> _TASK ITEM_: A verbatim reproduction of the lines below, from the line containing "Definition loads (s" through the line containing "read loads (log_file", both ends included, is the whole required output.

> _SOURCE DATA_:

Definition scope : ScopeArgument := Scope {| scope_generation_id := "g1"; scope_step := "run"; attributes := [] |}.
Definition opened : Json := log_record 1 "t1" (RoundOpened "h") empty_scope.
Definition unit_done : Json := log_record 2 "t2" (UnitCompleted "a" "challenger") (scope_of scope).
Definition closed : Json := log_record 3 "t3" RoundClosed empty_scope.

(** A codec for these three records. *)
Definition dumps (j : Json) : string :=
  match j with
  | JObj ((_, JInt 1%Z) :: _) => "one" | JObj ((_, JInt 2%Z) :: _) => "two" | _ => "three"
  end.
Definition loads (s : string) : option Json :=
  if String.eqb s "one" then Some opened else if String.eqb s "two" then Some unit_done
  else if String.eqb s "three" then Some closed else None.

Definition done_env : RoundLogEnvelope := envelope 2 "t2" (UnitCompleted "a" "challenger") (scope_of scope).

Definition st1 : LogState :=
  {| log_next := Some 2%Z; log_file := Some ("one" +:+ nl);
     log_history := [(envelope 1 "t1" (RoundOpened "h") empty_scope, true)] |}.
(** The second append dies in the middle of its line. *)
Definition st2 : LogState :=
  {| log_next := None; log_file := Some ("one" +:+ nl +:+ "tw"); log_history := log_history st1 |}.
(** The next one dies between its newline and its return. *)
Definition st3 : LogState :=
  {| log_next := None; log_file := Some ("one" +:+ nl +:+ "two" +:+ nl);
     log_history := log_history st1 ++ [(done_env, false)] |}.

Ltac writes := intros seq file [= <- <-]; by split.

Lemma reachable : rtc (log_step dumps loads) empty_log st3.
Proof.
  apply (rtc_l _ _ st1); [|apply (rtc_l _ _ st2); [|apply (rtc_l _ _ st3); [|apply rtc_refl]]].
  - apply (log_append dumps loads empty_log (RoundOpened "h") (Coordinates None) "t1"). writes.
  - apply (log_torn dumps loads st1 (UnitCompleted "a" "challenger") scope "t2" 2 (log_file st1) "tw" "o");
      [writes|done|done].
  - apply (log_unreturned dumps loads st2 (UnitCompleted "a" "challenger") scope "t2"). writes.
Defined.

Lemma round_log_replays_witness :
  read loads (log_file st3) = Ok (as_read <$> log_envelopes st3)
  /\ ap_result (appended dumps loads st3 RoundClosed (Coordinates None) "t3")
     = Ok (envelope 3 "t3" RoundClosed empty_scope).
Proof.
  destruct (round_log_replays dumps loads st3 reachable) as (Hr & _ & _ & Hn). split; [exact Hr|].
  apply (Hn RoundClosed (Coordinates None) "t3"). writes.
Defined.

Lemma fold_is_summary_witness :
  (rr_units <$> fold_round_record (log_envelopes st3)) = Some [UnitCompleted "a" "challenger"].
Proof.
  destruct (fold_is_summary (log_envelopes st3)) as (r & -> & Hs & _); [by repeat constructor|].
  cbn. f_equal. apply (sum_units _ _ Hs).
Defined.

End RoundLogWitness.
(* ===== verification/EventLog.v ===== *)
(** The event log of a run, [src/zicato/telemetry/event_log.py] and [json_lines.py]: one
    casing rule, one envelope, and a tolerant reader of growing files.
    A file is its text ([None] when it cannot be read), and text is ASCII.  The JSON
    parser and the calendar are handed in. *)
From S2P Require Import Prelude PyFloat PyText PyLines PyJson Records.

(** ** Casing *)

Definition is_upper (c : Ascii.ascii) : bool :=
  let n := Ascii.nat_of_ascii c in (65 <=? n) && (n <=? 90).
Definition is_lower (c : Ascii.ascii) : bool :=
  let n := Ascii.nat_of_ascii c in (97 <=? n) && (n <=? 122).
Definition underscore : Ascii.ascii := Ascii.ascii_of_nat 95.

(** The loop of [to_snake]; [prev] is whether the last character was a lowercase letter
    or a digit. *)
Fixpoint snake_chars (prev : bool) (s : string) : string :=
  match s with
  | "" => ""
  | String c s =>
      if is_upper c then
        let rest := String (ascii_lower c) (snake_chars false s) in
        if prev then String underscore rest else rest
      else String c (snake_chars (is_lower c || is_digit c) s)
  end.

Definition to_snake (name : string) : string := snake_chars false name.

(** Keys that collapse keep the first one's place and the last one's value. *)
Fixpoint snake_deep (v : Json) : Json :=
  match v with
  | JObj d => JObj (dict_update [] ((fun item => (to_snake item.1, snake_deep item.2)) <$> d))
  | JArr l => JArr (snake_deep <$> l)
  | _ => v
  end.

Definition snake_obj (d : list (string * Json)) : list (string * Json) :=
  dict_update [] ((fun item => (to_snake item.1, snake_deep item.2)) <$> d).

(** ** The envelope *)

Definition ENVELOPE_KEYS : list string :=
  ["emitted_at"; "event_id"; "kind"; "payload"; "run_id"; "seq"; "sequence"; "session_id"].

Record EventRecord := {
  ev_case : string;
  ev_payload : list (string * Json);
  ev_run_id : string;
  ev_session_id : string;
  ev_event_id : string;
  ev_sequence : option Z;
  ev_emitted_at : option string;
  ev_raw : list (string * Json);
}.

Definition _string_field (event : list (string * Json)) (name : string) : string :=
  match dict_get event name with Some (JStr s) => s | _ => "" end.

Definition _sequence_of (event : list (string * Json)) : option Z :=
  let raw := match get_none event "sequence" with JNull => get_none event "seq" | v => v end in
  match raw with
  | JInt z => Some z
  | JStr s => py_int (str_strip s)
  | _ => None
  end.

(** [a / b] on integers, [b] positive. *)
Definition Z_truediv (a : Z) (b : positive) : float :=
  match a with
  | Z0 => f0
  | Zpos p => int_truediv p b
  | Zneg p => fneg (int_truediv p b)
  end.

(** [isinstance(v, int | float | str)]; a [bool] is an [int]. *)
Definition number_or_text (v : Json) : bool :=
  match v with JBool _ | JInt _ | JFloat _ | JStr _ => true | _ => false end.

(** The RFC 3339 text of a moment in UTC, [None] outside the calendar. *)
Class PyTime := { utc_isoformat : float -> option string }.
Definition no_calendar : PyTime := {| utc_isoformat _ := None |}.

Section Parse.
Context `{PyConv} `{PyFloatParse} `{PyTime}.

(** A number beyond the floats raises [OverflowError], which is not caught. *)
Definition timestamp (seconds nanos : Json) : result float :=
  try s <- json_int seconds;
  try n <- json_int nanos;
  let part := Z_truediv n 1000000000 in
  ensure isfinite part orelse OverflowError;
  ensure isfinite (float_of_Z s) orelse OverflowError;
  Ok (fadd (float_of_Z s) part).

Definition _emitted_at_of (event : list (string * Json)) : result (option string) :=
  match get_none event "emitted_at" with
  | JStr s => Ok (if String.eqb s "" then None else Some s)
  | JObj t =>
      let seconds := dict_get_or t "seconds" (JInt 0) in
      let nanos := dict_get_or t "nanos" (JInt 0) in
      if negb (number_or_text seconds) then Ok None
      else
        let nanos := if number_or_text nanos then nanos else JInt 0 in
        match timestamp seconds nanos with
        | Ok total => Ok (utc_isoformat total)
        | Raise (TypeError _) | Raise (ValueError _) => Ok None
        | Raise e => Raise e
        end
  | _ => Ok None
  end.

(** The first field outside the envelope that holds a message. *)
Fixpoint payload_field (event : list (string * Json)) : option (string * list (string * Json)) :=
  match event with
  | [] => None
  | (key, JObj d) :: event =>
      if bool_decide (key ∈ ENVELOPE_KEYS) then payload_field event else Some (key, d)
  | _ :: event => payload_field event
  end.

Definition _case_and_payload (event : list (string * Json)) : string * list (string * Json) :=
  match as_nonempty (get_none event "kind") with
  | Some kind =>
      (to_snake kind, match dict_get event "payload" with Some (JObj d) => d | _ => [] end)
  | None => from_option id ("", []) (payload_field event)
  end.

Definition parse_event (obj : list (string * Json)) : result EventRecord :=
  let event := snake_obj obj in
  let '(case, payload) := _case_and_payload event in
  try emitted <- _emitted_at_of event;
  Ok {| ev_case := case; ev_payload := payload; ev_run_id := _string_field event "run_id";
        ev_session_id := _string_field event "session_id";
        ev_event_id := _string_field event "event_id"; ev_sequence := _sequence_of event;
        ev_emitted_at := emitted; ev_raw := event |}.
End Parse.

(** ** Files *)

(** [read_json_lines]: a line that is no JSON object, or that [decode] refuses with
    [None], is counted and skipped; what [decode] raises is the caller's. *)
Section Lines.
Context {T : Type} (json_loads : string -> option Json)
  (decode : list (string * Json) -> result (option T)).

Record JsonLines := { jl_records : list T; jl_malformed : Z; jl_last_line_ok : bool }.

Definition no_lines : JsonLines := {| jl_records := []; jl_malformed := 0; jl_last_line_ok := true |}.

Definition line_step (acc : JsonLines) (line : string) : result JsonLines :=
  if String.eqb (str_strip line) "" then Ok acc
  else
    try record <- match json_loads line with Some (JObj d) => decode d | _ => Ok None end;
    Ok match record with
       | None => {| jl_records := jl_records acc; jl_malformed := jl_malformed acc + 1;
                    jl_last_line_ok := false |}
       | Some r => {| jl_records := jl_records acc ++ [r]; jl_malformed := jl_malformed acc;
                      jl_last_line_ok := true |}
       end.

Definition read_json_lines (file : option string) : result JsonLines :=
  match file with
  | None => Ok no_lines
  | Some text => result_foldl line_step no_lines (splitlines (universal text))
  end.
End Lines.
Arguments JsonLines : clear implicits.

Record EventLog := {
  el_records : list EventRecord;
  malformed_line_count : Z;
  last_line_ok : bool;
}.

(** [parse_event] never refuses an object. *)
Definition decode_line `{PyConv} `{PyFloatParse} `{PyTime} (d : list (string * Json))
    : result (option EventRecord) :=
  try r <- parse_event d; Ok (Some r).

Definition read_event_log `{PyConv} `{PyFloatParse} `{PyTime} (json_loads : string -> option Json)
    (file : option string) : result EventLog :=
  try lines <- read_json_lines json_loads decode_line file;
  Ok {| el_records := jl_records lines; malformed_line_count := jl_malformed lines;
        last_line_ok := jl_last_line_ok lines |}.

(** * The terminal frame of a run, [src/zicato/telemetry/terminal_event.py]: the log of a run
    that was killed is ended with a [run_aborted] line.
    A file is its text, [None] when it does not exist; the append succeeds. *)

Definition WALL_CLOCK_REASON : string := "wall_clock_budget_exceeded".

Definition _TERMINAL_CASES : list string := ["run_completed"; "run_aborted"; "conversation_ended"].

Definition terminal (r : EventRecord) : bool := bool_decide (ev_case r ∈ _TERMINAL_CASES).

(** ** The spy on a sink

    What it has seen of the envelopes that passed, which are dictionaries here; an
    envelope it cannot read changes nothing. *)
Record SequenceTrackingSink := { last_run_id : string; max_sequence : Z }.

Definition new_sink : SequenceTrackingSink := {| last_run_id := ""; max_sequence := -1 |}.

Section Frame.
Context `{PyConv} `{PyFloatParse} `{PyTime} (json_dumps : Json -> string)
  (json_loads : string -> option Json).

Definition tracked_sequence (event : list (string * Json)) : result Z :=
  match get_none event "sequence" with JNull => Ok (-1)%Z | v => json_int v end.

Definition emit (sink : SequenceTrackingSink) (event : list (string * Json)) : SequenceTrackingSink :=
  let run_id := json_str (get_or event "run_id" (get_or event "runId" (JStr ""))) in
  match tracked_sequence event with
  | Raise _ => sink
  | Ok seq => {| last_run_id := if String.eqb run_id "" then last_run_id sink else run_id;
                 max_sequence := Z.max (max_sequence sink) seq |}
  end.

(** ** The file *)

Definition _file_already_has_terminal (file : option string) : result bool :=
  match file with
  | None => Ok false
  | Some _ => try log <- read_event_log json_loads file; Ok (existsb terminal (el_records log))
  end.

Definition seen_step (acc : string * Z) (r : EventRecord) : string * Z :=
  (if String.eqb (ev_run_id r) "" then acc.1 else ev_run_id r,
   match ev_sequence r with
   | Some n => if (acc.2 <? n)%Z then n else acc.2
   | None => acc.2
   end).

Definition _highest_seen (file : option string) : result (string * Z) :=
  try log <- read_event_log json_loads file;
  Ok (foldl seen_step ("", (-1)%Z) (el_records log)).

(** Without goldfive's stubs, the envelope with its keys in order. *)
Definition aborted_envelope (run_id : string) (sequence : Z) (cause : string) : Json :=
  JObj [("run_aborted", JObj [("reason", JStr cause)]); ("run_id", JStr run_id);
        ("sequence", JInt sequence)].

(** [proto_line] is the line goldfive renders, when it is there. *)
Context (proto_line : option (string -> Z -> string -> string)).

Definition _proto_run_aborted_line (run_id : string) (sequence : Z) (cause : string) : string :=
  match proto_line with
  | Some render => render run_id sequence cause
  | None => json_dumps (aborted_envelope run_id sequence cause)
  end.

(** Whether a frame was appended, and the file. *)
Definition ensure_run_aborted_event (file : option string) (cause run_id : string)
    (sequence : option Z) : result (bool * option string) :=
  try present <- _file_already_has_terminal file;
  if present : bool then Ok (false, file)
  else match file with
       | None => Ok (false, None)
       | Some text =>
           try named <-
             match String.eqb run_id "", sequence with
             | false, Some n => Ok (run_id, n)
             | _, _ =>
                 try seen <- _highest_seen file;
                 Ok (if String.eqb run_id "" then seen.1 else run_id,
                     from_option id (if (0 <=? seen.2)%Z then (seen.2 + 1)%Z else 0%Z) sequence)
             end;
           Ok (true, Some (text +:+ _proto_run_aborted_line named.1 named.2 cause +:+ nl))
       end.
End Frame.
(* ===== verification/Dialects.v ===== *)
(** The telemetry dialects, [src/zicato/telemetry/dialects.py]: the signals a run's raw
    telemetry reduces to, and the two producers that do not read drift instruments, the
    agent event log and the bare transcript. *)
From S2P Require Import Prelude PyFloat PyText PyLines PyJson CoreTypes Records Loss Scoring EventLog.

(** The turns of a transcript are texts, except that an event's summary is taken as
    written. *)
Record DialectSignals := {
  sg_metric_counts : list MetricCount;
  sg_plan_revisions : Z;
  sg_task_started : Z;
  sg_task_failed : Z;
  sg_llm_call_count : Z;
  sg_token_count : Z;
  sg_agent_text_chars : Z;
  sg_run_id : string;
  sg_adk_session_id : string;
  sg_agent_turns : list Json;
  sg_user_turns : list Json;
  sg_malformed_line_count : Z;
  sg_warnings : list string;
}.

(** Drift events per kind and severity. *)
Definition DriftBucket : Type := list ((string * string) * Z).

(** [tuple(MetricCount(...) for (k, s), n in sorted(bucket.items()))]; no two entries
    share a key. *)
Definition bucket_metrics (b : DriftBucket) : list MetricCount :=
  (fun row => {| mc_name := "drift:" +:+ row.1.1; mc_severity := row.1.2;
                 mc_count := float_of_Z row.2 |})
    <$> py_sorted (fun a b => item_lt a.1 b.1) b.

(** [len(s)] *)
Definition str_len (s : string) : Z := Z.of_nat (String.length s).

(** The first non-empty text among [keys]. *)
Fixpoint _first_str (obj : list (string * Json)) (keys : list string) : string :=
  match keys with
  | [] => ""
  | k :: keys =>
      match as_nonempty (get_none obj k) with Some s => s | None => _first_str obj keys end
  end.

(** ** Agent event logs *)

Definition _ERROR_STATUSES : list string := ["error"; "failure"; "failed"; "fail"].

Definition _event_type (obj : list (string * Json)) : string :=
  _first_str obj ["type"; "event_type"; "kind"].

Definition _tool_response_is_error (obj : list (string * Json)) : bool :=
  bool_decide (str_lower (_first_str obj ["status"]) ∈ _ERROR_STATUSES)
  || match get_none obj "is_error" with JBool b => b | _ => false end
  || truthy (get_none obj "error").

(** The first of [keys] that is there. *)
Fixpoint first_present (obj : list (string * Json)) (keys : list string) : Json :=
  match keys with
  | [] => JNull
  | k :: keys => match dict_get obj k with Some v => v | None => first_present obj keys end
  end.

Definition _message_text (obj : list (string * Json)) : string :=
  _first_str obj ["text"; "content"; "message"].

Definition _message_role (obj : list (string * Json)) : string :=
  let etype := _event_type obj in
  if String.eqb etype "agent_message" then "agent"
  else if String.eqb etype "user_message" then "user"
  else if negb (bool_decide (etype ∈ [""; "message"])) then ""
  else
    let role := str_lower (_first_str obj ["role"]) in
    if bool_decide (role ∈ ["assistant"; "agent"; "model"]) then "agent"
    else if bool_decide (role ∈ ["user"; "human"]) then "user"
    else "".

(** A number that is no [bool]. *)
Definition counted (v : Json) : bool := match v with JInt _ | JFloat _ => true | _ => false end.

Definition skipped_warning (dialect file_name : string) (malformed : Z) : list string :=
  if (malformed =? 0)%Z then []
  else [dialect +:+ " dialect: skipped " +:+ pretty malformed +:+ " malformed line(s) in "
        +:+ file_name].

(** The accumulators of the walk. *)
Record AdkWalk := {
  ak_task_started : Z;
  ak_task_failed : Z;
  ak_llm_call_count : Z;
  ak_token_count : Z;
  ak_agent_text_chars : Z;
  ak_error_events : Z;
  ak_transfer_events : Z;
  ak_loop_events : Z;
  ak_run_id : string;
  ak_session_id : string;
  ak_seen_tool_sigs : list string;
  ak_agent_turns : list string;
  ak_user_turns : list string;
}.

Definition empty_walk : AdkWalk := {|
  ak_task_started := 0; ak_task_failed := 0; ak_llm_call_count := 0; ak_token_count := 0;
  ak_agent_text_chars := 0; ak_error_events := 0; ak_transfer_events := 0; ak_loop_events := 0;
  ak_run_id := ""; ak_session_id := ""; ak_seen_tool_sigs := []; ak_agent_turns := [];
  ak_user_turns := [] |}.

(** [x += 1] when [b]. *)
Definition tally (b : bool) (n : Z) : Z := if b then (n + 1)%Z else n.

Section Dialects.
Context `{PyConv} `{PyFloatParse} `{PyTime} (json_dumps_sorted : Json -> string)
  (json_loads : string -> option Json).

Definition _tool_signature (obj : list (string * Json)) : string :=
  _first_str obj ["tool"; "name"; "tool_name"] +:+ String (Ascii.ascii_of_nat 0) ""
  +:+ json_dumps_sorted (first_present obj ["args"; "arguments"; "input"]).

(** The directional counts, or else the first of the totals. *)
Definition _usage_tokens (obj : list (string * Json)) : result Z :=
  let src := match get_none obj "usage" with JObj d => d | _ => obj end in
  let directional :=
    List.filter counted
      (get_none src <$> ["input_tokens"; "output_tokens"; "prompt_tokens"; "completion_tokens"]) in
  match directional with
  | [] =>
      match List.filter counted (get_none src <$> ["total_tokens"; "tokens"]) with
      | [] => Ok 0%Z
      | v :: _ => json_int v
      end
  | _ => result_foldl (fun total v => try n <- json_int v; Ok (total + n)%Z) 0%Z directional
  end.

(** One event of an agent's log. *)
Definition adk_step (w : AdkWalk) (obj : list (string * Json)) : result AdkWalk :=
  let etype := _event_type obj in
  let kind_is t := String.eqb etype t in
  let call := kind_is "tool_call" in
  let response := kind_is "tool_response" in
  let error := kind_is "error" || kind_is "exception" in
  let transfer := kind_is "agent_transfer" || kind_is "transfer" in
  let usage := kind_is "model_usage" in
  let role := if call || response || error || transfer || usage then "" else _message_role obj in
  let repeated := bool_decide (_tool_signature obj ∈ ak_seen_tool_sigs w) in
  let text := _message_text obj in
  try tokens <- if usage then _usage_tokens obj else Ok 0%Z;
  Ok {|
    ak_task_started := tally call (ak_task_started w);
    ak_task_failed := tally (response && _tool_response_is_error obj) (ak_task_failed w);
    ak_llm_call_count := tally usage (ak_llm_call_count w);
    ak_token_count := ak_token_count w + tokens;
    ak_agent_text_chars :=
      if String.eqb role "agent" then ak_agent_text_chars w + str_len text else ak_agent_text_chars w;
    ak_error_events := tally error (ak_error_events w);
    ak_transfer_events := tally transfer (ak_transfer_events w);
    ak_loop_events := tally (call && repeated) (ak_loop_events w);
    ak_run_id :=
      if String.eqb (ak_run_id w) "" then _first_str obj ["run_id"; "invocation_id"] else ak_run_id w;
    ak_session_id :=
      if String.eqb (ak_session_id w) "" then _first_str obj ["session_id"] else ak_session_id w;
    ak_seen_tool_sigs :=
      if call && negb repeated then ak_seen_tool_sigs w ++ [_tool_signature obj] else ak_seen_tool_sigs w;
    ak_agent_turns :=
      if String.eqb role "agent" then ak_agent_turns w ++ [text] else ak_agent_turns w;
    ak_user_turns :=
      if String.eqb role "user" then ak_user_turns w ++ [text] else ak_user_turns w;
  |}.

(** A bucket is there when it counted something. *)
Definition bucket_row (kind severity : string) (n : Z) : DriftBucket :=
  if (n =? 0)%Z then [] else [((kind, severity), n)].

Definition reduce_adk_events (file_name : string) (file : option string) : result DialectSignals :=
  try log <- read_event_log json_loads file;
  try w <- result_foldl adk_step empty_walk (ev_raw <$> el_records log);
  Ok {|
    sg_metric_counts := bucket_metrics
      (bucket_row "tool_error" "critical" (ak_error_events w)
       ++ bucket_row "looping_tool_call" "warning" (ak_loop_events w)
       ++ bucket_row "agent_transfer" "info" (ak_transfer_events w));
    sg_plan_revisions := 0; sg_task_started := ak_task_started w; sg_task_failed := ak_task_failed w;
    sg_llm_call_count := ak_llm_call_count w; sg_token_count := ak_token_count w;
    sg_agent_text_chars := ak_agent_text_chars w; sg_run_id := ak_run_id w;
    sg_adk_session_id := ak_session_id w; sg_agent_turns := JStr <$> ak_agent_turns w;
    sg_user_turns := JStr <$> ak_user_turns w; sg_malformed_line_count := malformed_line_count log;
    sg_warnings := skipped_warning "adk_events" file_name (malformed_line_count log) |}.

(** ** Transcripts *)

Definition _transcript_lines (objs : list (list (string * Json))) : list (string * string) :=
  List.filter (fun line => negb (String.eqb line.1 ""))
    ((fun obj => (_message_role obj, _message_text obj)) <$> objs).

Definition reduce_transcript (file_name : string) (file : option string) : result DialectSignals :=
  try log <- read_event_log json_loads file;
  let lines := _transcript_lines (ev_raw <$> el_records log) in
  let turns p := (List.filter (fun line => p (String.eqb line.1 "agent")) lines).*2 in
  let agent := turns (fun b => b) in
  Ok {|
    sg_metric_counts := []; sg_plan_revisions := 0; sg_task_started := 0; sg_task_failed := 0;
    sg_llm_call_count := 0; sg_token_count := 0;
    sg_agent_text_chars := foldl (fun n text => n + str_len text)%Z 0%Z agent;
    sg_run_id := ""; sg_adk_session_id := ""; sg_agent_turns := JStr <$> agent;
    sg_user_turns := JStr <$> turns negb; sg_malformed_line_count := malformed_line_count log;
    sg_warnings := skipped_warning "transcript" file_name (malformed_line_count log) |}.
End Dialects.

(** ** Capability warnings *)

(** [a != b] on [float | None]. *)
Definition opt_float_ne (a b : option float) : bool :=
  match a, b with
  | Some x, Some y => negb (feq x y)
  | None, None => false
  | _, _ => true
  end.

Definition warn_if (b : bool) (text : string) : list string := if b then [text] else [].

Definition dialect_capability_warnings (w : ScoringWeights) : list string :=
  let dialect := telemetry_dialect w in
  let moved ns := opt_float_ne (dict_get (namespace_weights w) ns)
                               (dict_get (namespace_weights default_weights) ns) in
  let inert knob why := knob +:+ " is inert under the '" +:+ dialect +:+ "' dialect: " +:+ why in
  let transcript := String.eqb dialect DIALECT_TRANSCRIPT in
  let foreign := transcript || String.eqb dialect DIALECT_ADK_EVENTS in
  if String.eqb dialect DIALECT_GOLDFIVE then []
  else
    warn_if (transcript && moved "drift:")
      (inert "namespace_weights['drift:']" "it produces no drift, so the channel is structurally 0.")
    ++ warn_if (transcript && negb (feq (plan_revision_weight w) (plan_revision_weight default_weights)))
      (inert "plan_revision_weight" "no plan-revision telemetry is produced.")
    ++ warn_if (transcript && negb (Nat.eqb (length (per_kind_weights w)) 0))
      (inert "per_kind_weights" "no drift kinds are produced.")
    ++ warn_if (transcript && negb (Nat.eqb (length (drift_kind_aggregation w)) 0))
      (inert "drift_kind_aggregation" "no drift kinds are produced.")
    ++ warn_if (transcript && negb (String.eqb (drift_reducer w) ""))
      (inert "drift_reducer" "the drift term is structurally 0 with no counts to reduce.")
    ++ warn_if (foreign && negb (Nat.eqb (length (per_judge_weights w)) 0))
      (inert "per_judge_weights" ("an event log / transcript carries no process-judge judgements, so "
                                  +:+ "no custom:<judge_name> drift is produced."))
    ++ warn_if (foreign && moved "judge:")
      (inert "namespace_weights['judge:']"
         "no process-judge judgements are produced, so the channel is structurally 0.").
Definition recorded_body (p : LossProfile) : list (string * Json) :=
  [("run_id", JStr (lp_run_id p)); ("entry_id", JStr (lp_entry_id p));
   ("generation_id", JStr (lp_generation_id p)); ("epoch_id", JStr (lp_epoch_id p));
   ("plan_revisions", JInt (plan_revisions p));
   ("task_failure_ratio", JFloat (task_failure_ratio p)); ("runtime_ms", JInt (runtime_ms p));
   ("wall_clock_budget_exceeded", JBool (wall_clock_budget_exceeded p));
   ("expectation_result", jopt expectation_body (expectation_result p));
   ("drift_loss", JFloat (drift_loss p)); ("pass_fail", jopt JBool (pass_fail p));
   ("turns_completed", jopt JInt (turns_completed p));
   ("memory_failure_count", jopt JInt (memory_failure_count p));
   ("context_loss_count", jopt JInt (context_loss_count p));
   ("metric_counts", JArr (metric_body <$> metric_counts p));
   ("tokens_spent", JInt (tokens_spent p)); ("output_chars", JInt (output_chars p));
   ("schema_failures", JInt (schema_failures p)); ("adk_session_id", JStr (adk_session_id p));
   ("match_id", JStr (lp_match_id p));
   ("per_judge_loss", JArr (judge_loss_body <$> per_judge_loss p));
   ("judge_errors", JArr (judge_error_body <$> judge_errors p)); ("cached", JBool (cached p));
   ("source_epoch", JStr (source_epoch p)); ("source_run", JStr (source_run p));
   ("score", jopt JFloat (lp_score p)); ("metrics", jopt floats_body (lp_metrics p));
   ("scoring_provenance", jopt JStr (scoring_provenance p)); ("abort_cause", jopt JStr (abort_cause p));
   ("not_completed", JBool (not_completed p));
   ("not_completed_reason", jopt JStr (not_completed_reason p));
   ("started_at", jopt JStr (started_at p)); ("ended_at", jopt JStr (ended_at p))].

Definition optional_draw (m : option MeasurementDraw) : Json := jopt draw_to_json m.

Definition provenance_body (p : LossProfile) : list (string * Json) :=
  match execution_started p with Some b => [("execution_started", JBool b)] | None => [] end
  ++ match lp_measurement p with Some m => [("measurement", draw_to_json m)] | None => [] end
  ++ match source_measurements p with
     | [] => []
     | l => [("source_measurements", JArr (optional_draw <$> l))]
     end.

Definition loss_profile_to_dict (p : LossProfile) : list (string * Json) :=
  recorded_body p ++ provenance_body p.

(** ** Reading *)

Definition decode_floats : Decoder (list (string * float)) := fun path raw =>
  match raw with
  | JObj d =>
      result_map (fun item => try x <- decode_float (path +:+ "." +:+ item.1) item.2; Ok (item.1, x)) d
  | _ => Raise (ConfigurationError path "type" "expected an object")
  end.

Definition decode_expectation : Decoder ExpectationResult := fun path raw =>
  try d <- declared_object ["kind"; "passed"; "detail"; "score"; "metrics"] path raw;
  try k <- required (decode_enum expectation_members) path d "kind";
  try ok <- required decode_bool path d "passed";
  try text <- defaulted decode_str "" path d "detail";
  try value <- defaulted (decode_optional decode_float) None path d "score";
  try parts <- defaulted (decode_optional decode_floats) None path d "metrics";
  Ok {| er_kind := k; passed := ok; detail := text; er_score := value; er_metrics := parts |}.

> _SOLUTION TO THIS EXERCISE_:
Definition loads (s : string) : option Json :=
  if String.eqb s "one" then Some opened else if String.eqb s "two" then Some unit_done
  else if String.eqb s "three" then Some closed else None.

Definition done_env : RoundLogEnvelope := envelope 2 "t2" (UnitCompleted "a" "challenger") (scope_of scope).

Definition st1 : LogState :=
  {| log_next := Some 2%Z; log_file := Some ("one" +:+ nl);
     log_history := [(envelope 1 "t1" (RoundOpened "h") empty_scope, true)] |}.
(** The second append dies in the middle of its line. *)
Definition st2 : LogState :=
  {| log_next := None; log_file := Some ("one" +:+ nl +:+ "tw"); log_history := log_history st1 |}.
(** The next one dies between its newline and its return. *)
Definition st3 : LogState :=
  {| log_next := None; log_file := Some ("one" +:+ nl +:+ "two" +:+ nl);
     log_history := log_history st1 ++ [(done_env, false)] |}.

Ltac writes := intros seq file [= <- <-]; by split.

Lemma reachable : rtc (log_step dumps loads) empty_log st3.
Proof.
  apply (rtc_l _ _ st1); [|apply (rtc_l _ _ st2); [|apply (rtc_l _ _ st3); [|apply rtc_refl]]].
  - apply (log_append dumps loads empty_log (RoundOpened "h") (Coordinates None) "t1"). writes.
  - apply (log_torn dumps loads st1 (UnitCompleted "a" "challenger") scope "t2" 2 (log_file st1) "tw" "o");
      [writes|done|done].
  - apply (log_unreturned dumps loads st2 (UnitCompleted "a" "challenger") scope "t2"). writes.
Defined.

Lemma round_log_replays_witness :
  read loads (log_file st3) = Ok (as_read <$> log_envelopes st3)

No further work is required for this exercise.